Although this could be taken as an invasion of our privacy     any lawyers out there.


----------



## magnet (May 31, 2005)

well microsoft chairman himself(bill gates)used to hack comps....to get free learning time........now he wants to avoid it.......so that he makes profit......i think  another bill gates is born and  might have already started on cracking this chip.....


btw mohit...i guess u hav mp3 on your comp???if so...do u pay  royalty to developers of mp3?????....if not than  u r not legally allowed to run mp3.............


----------



## indro (Jun 1, 2005)

@mohit : not supporting piracy ? ok Fine , But do you only use original sofwares ?Do read to all the EULA stuff before installing stuff ? if not , Duh ! Its illegal. 

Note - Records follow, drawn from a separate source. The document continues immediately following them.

(** * Cloudinary to R2 migration scripts: a shallow embedding

    The development embeds the scripts of the repository

      - [scripts/migrate-to-r2.js]        ([loadState], [saveState],
        [downloadFromCloudinary], [migrateFile], [main]),
      - [scripts/utils/db-helper.js]      ([DBHelper]),
      - [scripts/utils/backup-helper.js]  ([BackupHelper]),
      - [scripts/utils/r2-uploader.js]    ([R2Uploader]),
      - [scripts/restore-from-backup.js]  ([prompt], [main]),
      - [scripts/utils/logger.js]         ([createProgressBar]),

    and states the properties of the specification over them, then
    further properties of the functions around those.

    Conventions of the embedding.

      - The scripts are effectful: they talk to a database, to two object
        stores and to the file system, and they throw.  They are written
        in a state-and-exception monad [M] over a record [world] that
        holds the external stores, the mutable variables of [main] and a
        trace of the calls that left the process.
      - What the outside world answers (HTTP responses, transport and
        database errors) is not decided by the scripts; it is given by an
        [oracle], one [record_faults] per record.
      - [main] hands the records to [pLimit(3)], and the tasks share the
        variables of [main], the state file and the one connection to
        the database.  [downloadFromCloudinary], [migrateFile] and the
        task are therefore given twice: in [M], taken in one piece, and
        as [async] computations (module [Migrate.Async]) that [pool]
        interleaves call by call, in the order of the [turns] of the
        oracle.  Run alone, the second form is the first ([alone_task]).
        Whether a [BEGIN], a [COMMIT] or a [ROLLBACK] is accepted is an
        answer of the database, and comes from the oracle as well.
      - Clock readings ([Date.now], [new Date().toISOString()]), stack
        traces and the lines the logger prints are not part of the model;
        a script that needs the clock takes its reading as an argument.
        [fs.writeFileSync] of the state file is taken not to throw. *)

From stdpp Require Import base strings gmap list.
From Stdlib Require Import ZArith Lia Ascii DecimalString Permutation Sorted.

And being in  india using original softwares is something which is kinda hard to belive right ? 

Anyways there are ways to break things , like emulators etc right ? 

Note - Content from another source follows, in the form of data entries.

(* ===== verification/CMem.v ===== *)
(** * Memory routines of lib.c

    [memcpy], [memmove] and the three [memset]s, instruction by instruction
    from their inline assembly, over any [ByteStore]; the specification of
    each is a pointwise statement about every address of the store.

    Registers are [Z]s: they are only ever used as addresses ([rd]/[wr] see
    their low 32 bits) or tested on low bits, so no explicit truncation of
    [%esi]/[%edi] is needed.  Counters are [nat]s. *)

From Stdlib Require Import ZArith Lia Setoid Morphisms.
From stdpp Require Import base list.
From S2P Require Import Prelude Memory.
Open Scope Z_scope.

Section CMem.
Context {M : Type} `{ByteStoreLaws M}.
Implicit Types m : M.

(** [movb (%esi),%al; movb %al,(%edi); addl $1,...] repeated [n] times:
    the byte loops of memcpy and a forward [rep movsb] *)
Fixpoint movsb_up (n : nat) (m : M) (esi edi : Z) : M :=
  match n with
  | O => m
  | S n' => movsb_up n' (wr m edi (rd m esi)) (esi + 1) (edi + 1)
  end.

(** [std; rep movsb] *)
Fixpoint movsb_down (n : nat) (m : M) (esi edi : Z) : M :=
  match n with
  | O => m
  | S n' => movsb_down n' (wr m edi (rd m esi)) (esi - 1) (edi - 1)
  end.

(** [cld; rep movsl]: memory, final %esi, final %edi *)
Fixpoint rep_movsl (ecx : nat) (m : M) (esi edi : Z) : M * Z * Z :=
  match ecx with
  | O => (m, esi, edi)
  | S ecx' => rep_movsl ecx' (wr32 m edi (rd32 m esi)) (esi + 4) (edi + 4)
  end.

(** [.memcpy_aligned] and [.memcpy_bottom] *)
Definition memcpy_aligned (ecx : nat) (m : M) (esi edi : Z) : M :=
  let edx := Z.to_nat (Z.land (Z.of_nat ecx) 3) in
  let ecx := Z.to_nat (Z.shiftr (Z.of_nat ecx) 2) in
  let '(m, esi, edi) := rep_movsl ecx m esi edi in
  movsb_up edx m esi edi.

(** [.memcpy_top] *)
Fixpoint memcpy_top (ecx : nat) (m : M) (esi edi : Z) : M :=
  match ecx with
  | O => m
  | S ecx' =>
      if Z.land edi 3 =? 0 then memcpy_aligned ecx m esi edi
      else memcpy_top ecx' (wr m edi (rd m esi)) (esi + 1) (edi + 1)
  end.

Definition memcpy (m : M) (dest src n : Z) : M :=
  memcpy_top (Z.to_nat (u32 n)) m src dest.

(** [memmove]: the memory and the direction flag it leaves behind *)
Definition memmove (m : M) (dest src n : Z) : M * bool :=
  if u32 dest <=? u32 src
  then (movsb_up (Z.to_nat (u32 n)) m src dest, false)
  else (movsb_down (Z.to_nat (u32 n)) m (src + u32 n - 1) (dest + u32 n - 1), true).

(** byte loops of memset, [rep stosl], [rep stosw] *)
Fixpoint stosb_up (n : nat) (m : M) (al edi : Z) : M :=
  match n with O => m | S n' => stosb_up n' (wr m edi al) al (edi + 1) end.
Fixpoint rep_stosl (ecx : nat) (m : M) (eax edi : Z) : M * Z :=
  match ecx with
  | O => (m, edi)
  | S ecx' => rep_stosl ecx' (wr32 m edi eax) eax (edi + 4)
  end.
Fixpoint rep_stosw (ecx : nat) (m : M) (ax edi : Z) : M :=
  match ecx with
  | O => m
  | S ecx' => rep_stosw ecx' (wr16 m edi ax) ax (edi + 2)
  end.

Definition memset_aligned (ecx : nat) (m : M) (eax edi : Z) : M :=
  let edx := Z.to_nat (Z.land (Z.of_nat ecx) 3) in
  let ecx := Z.to_nat (Z.shiftr (Z.of_nat ecx) 2) in
  let '(m, edi) := rep_stosl ecx m eax edi in
  stosb_up edx m eax edi.

Fixpoint memset_top (ecx : nat) (m : M) (eax edi : Z) : M :=
  match ecx with
  | O => m
  | S ecx' =>
      if Z.land edi 3 =? 0 then memset_aligned ecx m eax edi
      else memset_top ecx' (wr m edi eax) eax (edi + 1)
  end.

Definition memset (m : M) (s c n : Z) : M :=
  let c := Z.land c 255 in
  let eax := u32 (Z.lor (Z.lor (Z.lor (Z.shiftl c 24) (Z.shiftl c 16)) (Z.shiftl c 8)) c) in
  memset_top (Z.to_nat (u32 n)) m eax s.

Definition memset_word (m : M) (s c n : Z) : M :=
  rep_stosw (Z.to_nat (u32 n)) m (u32 c) s.

Definition memset_dword (m : M) (s c n : Z) : M :=
  fst (rep_stosl (Z.to_nat (u32 n)) m (u32 c) s).

(** ** Specifications *)

(** [m'] is [m] with the [n] bytes at [s] copied to [d]. *)
Definition copied (m m' : M) (s d n : Z) : Prop :=
  forall b, rd m' b = if off d b <? n then rd m (s + off d b) else rd m b.

(** [m'] is [m] with byte [f i] at offset [i] of the [n] bytes at [a]. *)
Definition filled (m m' : M) (a n : Z) (f : Z -> Z) : Prop :=
  forall b, rd m' b = if off a b <? n then f (off a b) else rd m b.

(** an ascending copy does not overwrite source bytes it has yet to read *)
Definition ascending_ok (s d n : Z) : Prop := off s d = 0 \/ n <= off s d.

BTW , Microsoft nowadays listens to both the companies, so if there is something going on the blue side , there must be someting going on in the Green side as well .


----------



## mohit (Jun 1, 2005)

@indro,magnet
there was a time when everything on my comp was pirated .. but now i got myself an original version of xp and planning to buy more original software. i am not saying i dont use pirated stuff , but i dont advocate or support it as i feel it eats up the companies and the countries much deserved revenue. and also i knw piracy will never ever vanish but its good that intel is making things even tougher for crackers but then again eventually like everything this will also be cracked.


----------



## magnet (Jun 1, 2005)

yup right said mohit...........but there r things which  ppl cant afford...lik i cant shelve 3200 bucks to get original microsft geunie cd.........it depends on person....but it should b mor lik openess....for music....i must say there shouldnt b piracy......but the film fraternity itself if a songs gets hit they never pay royalty to the singer......and earn crores.........so i guess its alot with ethics to do.......i m myself confused...with wht i m saying and wht i said ...lol


----------



## DKant (Jun 2, 2005)

Bye bye Intel. Of coz something cld be brewing @ AMD too, but let's just hope they have better decision makers. 
And btw DRM!=No Piracy.


----------



## mamba (Jun 3, 2005)

already amd is beating the **** out of intel . n now this !!!  

its like ' apna pair hi kulhadi per maar dena '


----------



## premrajeev (Jun 3, 2005)

INTEL GUYS ::: BEWARE.

Nobody can be 100% Legal...Thn why are the rules for ?


----------